• _Exercise aim_
Only lines that contain the word "with" are to be returned from the data below.

----------------------------------------

(** X9.  The compatibility score does not depend on who compares with
    whom. *)
Theorem score_symmetric (mine theirs : list DiscogsRelease) :
  compute_score mine theirs = compute_score theirs mine.
Proof.
  unfold compute_score.
  now rewrite overlap_size_symmetric, (totalUnique_symmetric mine theirs).
Qed.

(** X10.  The compatibility score is a whole number between 0 and 100,
    and it is 0 when the two collections share no master. *)
Theorem score_range (mine theirs : list DiscogsRelease) :
  exists k,
    compute_score mine theirs = Js.of_int k
    /\ (0 <= k <= 100)%Z
    /\ (overlapMasterIds mine theirs = [] -> k = 0%Z).
Proof.
  unfold compute_score.
  destruct (Z.ltb_spec 0 (totalUnique mine theirs)) as [Hpos | Hzero].
  - destruct (round_share _ _ (overlap_size_le_total mine theirs) Hpos)
      as [k [Hk [Hr H0]]].
    exists k. split; [exact Hk |]. split; [exact Hr |].
    intros Hnil. apply H0. now rewrite Hnil.
  - exists 0%Z. split; [reflexivity |]. split; [lia | reflexivity].
Qed.

(** X11.  The comparison seen from the friend's side: what is only the
    friend's is what would be only mine with the roles exchanged; the
    overlap computed from either side carries the same masters; and
    every item of the friend with a master is either only the friend's
    or in the overlap computed from the friend's side, never both. *)
Theorem friend_side_mirror (mine theirs : list DiscogsRelease) :
  compute_onlyFriend mine theirs = compute_onlyMe theirs mine
  /\ (forall m, In m (map master (compute_overlap mine theirs))
               <-> In m (map master (compute_overlap theirs mine)))
  /\ (forall x, In x theirs -> Js.truthy (master x) = true ->
        (In x (compute_onlyFriend mine theirs)
         /\ ~ In x (compute_overlap theirs mine))
        \/ (~ In x (compute_onlyFriend mine theirs)
            /\ In x (compute_overlap theirs mine))).
Proof.
  assert (Hsym : forall m, In m (overlapMasterIds mine theirs)
                           <-> In m (overlapMasterIds theirs mine)).
  { intros m. rewrite !CompareFacts.In_overlapMasterIds. tauto. }
  assert (Hmasters : forall a b m,
            In m (map master (compute_overlap a b))
            <-> In m (overlapMasterIds a b)).
  { intros a b m. rewrite in_map_iff. split.
    - intros [x [<- Hx]]. now apply CompareFacts.In_overlap in Hx.
    - intros Hm. pose proof (proj1 (CompareFacts.In_overlapMasterIds _ _ _) Hm)
        as [_ [Ha _]].
      apply CompareFacts.In_masterIds in Ha. destruct Ha as [x [Hx Hmx]].
      exists x. split; [exact Hmx |]. apply CompareFacts.In_overlap.
      now rewrite Hmx. }
  split; [| split].
  - unfold compute_onlyFriend, compute_onlyMe, only_in. apply filter_ext.
    intros r. f_equal. f_equal.
    destruct (Js.has Z.eqb (overlapMasterIds mine theirs) (master r)) eqn:E.
    + symmetry. apply CompareFacts.has_Z, Hsym. now apply CompareFacts.has_Z.
    + symmetry. apply (JsFacts.has_false Z.eqb Z.eqb_eq).
      apply (JsFacts.has_false Z.eqb Z.eqb_eq) in E. now rewrite <- Hsym.
  - intros m. now rewrite !Hmasters.
  - intros x Hx Ht. unfold compute_onlyFriend.
    rewrite CompareFacts.In_only_in, CompareFacts.In_overlap, <- Hsym.
    destruct (in_dec Z.eq_dec (master x) (overlapMasterIds mine theirs));
      [right | left]; tauto.
Qed.

Lemma In_masterIds_map (collection : list DiscogsRelease) (m : Z) :
  In m (masterIds collection) <-> In m (map master collection).
Proof. unfold masterIds. apply In_Z_set. Qed.

(** X16.  The score counts works, not copies: it only depends on which
    masters each collection holds, so further pressings or copies of a
    master already held, and the order of the releases, do not change
    it. *)
Theorem score_counts_masters_once
    (mine mine' theirs theirs' : list DiscogsRelease) :
  (forall m, In m (map master mine) <-> In m (map master mine')) ->
  (forall m, In m (map master theirs) <-> In m (map master theirs')) ->
  compute_score mine theirs = compute_score mine' theirs'.
Proof.
  intros Hm Ht.
  assert (Hov : Js.size (overlapMasterIds mine theirs)
                = Js.size (overlapMasterIds mine' theirs')).
  { apply same_size; try apply NoDup_Z_set.
    intros m. rewrite !CompareFacts.In_overlapMasterIds, !In_masterIds_map.
    now rewrite Hm, Ht. }
  assert (Htot : totalUnique mine theirs = totalUnique mine' theirs').
  { unfold totalUnique. apply same_size; try apply NoDup_Z_set.
    intros m. rewrite !In_Z_set, !in_app_iff, !In_masterIds_map.
    now rewrite Hm, Ht. }
  unfold compute_score. now rewrite Hov, Htot.
Qed.

Lemma score_counts_masters_once_witness :
  compute_score ScoreSamples.two_pressings CompareSamples.my_pressing
  = compute_score ScoreSamples.one_pressing CompareSamples.their_pressing.
Proof.
  apply score_counts_masters_once; intros m; simpl; intuition.
Defined.

End ScoreFacts.



(** ** The genre chart *)

Module GenreChartFacts.

Import GenreComparison.
Local Open Scope string_scope.

Lemma get_or_0_get (counts : Counts) (g : string) :
  get_or_0 counts g = match get counts g with Some v => v | None => 0%Z end.
Proof.
  unfold get_or_0. destruct (get counts g) as [v |]; [| reflexivity].
  unfold Js.truthy. destruct (Z.eqb_spec v 0); simpl; congruence.
Qed.

(** Reading a key after an assignment. *)
Lemma get_set (counts : Counts) (g g' : string) (v : Z) :
  get (set counts g v) g' = if g =? g' then Some v else get counts g'.
Proof.
  induction counts as [| [k w] rest IH]; simpl.
  - reflexivity.
  - destruct (String.eqb_spec k g) as [-> | Hne]; simpl.
    + now destruct (g =? g').
    + rewrite IH. destruct (String.eqb_spec k g') as [-> | Hne'];
        [| reflexivity].
      destruct (String.eqb_spec g g'); congruence.
Qed.

(** An assignment adds its key to the keys as to a set. *)
Lemma keys_set (counts : Counts) (g : string) (v : Z) :
  keys (set counts g v) = Js.add String.eqb (keys counts) g.
Proof.
  unfold Js.add, Js.has, keys.
  induction counts as [| [k w] rest IH]; cbn [set map fst existsb].
  - reflexivity.
  - rewrite (String.eqb_sym g k).
    destruct (k =? g); cbn [map fst orb]; [reflexivity |].
    rewrite IH.
    now destruct (existsb (String.eqb g) (map fst rest)).
Qed.

Lemma count_collection_flat (collection : list GenresField) (counts : Counts) :
  fold_left count_release collection counts
  = fold_left count_genre (genres_listed collection) counts.
Proof.
  revert counts. induction collection as [| [gs |] rest IH]; intros counts.
  - reflexivity.
  - cbn [fold_left count_release]. rewrite IH.
    unfold genres_listed. cbn [flat_map]. now rewrite fold_left_app.
  - cbn [fold_left count_release]. now rewrite IH.
Qed.

Lemma keys_fold (l : list string) (counts : Counts) :
  keys (fold_left count_genre l counts)
  = fold_left (Js.add String.eqb) l (keys counts).
Proof.
  revert counts. induction l as [| g l IH]; intros counts; simpl;
    [reflexivity |].
  rewrite IH. unfold count_genre. now rewrite keys_set.
Qed.

(** The keys of the counts are the genres listed, each once, in the
    order they first appear. *)
Lemma keys_count_collection (collection : list GenresField) :
  keys (count_collection collection)
  = Js.new_Set String.eqb (genres_listed collection).
Proof.
  unfold count_collection. now rewrite count_collection_flat, keys_fold.
Qed.

Lemma get_or_0_fold (l : list string) (counts : Counts) (g : string) :
  get_or_0 (fold_left count_genre l counts) g
  = (get_or_0 counts g + Z.of_nat (count_occ string_dec l g))%Z.
Proof.
  revert counts. induction l as [| x l IH]; intros counts.
  - simpl. lia.
  - cbn [fold_left count_occ]. rewrite IH.
    rewrite !get_or_0_get. unfold count_genre. rewrite get_set, get_or_0_get.
    destruct (string_dec x g) as [-> | Hne].
    + rewrite String.eqb_refl. destruct (get counts g); lia.
    + rewrite (proj2 (String.eqb_neq x g) Hne). destruct (get counts g); lia.
Qed.

(** The count of a genre is the number of times it is listed. *)
Lemma get_or_0_count_collection (collection : list GenresField) (g : string) :
  get_or_0 (count_collection collection) g = occurrences g collection.
Proof.
  unfold count_collection, occurrences.
  now rewrite count_collection_flat, get_or_0_fold.
Qed.

Lemma insert_row_perm (x : GenreRow) (l : list GenreRow) :
  Permutation (insert_row x l) (x :: l).
Proof.
  induction l as [| y l IH]; simpl; [reflexivity |].
  destruct (combined x <? combined y)%Z; [| reflexivity].
  rewrite IH. apply perm_swap.
Qed.

Lemma sort_rows_perm (l : list GenreRow) : Permutation (sort_rows l) l.
Proof.
  induction l as [| x l IH]; simpl; [reflexivity |].
  rewrite insert_row_perm. now constructor.
Qed.

Lemma insert_row_sorted (x : GenreRow) (l : list GenreRow) :
  StronglySorted before l -> StronglySorted before (insert_row x l).
Proof.
  induction 1 as [| y l Hl IH Hy]; simpl.
  - repeat constructor.
  - destruct (Z.ltb_spec (combined x) (combined y)) as [Hlt | Hge].
    + constructor; [exact IH |].
      rewrite Forall_forall in *. intros z Hz.
      apply (Permutation_in _ (insert_row_perm x l)) in Hz.
      destruct Hz as [<- | Hz]; [unfold before; lia | now apply Hy].
    + constructor; [now constructor |].
      constructor; [exact Hge |].
      rewrite Forall_forall in *. intros z Hz. specialize (Hy z Hz).
      unfold before in *. lia.
Qed.

Lemma sort_rows_sorted (l : list GenreRow) : StronglySorted before (sort_rows l).
Proof.
  induction l as [| x l IH]; simpl; [constructor | now apply insert_row_sorted].
Qed.

Lemma firstn_sorted (n : nat) (l : list GenreRow) :
  StronglySorted before l -> StronglySorted before (firstn n l).
Proof.
  intros H. revert n. induction H as [| y l Hl IH Hy]; intros n.
  - rewrite firstn_nil. constructor.
  - destruct n; simpl; constructor; [apply IH |].
    rewrite Forall_forall in *. intros z Hz.
    apply Hy. now apply JsFacts.firstn_subset in Hz.
Qed.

----------------------------------------

• _Response box_
(** X9.  The compatibility score does not depend on who compares with
    friend's is what would be only mine with the roles exchanged; the
    every item of the friend with a master is either only the friend's
  get_or_0 counts g = match get counts g with Some v => v | None => 0%Z end.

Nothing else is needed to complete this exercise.